_What you will do_: The string "service" may appear in lines of the listing. Report each line where it does.
───── Provided data ─────
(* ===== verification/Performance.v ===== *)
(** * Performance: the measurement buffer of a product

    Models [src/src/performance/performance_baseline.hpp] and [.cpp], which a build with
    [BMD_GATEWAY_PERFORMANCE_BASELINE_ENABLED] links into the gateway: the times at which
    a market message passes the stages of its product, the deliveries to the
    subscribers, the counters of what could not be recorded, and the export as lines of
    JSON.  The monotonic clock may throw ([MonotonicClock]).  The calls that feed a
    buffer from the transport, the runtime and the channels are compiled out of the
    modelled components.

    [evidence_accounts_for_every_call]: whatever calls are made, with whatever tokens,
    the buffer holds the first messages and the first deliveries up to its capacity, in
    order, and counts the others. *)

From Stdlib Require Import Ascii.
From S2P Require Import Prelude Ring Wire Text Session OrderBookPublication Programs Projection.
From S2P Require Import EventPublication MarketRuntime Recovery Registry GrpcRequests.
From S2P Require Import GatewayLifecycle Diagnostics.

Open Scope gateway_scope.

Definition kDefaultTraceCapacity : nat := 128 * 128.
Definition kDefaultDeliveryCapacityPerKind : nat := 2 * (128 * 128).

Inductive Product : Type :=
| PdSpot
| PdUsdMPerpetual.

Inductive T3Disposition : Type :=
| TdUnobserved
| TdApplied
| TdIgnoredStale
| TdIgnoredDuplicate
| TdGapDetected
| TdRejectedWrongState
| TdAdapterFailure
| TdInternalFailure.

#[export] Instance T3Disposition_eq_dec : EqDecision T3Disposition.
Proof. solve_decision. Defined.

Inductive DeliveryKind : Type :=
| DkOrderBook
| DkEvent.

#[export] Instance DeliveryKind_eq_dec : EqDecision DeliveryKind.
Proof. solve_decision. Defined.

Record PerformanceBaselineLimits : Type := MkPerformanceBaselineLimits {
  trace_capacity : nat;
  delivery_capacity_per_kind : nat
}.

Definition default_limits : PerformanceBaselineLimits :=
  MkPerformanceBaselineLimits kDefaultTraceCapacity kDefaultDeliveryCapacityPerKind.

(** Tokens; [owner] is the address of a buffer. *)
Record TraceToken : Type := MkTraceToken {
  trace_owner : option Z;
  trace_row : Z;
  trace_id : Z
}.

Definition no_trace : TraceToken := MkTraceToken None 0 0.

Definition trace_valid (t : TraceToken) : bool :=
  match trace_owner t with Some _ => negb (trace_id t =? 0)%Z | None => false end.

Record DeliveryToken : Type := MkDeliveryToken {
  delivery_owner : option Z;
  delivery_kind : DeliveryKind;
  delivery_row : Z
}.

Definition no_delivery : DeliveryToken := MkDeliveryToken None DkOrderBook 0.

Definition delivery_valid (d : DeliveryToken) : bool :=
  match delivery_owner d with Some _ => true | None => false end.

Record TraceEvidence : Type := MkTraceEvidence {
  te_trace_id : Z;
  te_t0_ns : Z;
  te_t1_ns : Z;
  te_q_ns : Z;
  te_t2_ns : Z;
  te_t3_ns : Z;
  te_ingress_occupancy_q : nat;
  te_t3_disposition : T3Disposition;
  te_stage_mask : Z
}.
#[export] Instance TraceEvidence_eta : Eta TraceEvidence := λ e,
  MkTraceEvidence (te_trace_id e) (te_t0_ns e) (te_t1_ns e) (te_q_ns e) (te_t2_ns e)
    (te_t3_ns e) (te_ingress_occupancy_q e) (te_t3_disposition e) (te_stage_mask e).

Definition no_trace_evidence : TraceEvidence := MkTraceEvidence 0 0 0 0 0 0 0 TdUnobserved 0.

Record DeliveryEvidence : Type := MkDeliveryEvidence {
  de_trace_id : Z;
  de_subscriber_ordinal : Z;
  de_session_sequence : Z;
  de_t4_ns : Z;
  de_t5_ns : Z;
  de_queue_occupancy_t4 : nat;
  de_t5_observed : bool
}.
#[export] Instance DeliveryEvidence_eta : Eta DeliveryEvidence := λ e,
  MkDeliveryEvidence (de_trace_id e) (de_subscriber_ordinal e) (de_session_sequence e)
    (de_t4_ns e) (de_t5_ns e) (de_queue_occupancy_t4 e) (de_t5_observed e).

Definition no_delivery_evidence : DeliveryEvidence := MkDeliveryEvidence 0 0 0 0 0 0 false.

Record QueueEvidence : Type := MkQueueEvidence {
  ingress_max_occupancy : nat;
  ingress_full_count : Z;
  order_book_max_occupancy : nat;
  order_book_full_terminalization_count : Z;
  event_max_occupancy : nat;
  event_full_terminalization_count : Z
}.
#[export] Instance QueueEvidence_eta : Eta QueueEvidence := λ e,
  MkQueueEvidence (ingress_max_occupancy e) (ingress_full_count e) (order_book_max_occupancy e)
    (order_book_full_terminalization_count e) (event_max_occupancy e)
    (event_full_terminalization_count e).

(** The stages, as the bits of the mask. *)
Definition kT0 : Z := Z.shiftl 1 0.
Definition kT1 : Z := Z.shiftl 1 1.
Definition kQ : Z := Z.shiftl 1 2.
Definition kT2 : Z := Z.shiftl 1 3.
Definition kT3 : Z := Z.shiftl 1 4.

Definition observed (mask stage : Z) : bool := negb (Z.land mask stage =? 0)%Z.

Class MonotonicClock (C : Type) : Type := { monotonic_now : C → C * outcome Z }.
─────
───── Provided data ─────
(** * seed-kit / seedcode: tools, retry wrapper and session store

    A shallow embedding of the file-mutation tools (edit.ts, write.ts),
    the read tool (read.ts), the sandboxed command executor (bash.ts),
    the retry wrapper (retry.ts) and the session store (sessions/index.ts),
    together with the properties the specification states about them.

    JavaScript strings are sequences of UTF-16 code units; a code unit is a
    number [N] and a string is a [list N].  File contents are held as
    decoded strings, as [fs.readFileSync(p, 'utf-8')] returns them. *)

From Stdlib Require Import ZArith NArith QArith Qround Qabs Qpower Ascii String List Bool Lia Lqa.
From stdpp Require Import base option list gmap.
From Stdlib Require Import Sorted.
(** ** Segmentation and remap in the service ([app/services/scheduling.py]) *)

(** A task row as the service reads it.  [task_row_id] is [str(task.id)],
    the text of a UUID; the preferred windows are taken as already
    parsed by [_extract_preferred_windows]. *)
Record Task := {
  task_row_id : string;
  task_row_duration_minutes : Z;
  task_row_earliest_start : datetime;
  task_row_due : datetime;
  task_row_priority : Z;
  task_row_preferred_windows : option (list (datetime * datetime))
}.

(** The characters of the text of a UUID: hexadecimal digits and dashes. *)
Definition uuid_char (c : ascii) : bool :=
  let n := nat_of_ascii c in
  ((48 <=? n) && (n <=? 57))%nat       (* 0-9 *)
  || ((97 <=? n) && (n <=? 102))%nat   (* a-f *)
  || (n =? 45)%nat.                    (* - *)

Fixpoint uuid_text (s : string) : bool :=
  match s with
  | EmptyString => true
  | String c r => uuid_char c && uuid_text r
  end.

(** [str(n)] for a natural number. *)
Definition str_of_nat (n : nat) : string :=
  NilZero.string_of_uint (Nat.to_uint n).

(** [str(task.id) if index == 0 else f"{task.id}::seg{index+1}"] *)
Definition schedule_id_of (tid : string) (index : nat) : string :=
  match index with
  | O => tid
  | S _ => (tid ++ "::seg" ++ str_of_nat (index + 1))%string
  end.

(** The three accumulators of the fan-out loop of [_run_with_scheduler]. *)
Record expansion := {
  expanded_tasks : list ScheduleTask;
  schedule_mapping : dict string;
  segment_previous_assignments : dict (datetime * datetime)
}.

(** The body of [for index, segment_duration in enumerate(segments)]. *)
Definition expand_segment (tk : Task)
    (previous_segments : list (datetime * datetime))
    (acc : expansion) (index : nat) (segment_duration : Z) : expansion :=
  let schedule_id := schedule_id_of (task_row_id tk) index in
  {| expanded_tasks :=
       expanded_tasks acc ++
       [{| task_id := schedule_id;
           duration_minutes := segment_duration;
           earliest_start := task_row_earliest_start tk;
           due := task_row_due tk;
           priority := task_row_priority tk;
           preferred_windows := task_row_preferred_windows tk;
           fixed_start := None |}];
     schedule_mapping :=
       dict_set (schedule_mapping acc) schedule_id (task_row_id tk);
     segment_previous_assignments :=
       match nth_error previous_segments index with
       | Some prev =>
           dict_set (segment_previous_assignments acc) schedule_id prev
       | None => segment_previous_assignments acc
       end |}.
─────
_Completed task_:
(** ** Segmentation and remap in the service ([app/services/scheduling.py]) *)
(** A task row as the service reads it.  [task_row_id] is [str(task.id)],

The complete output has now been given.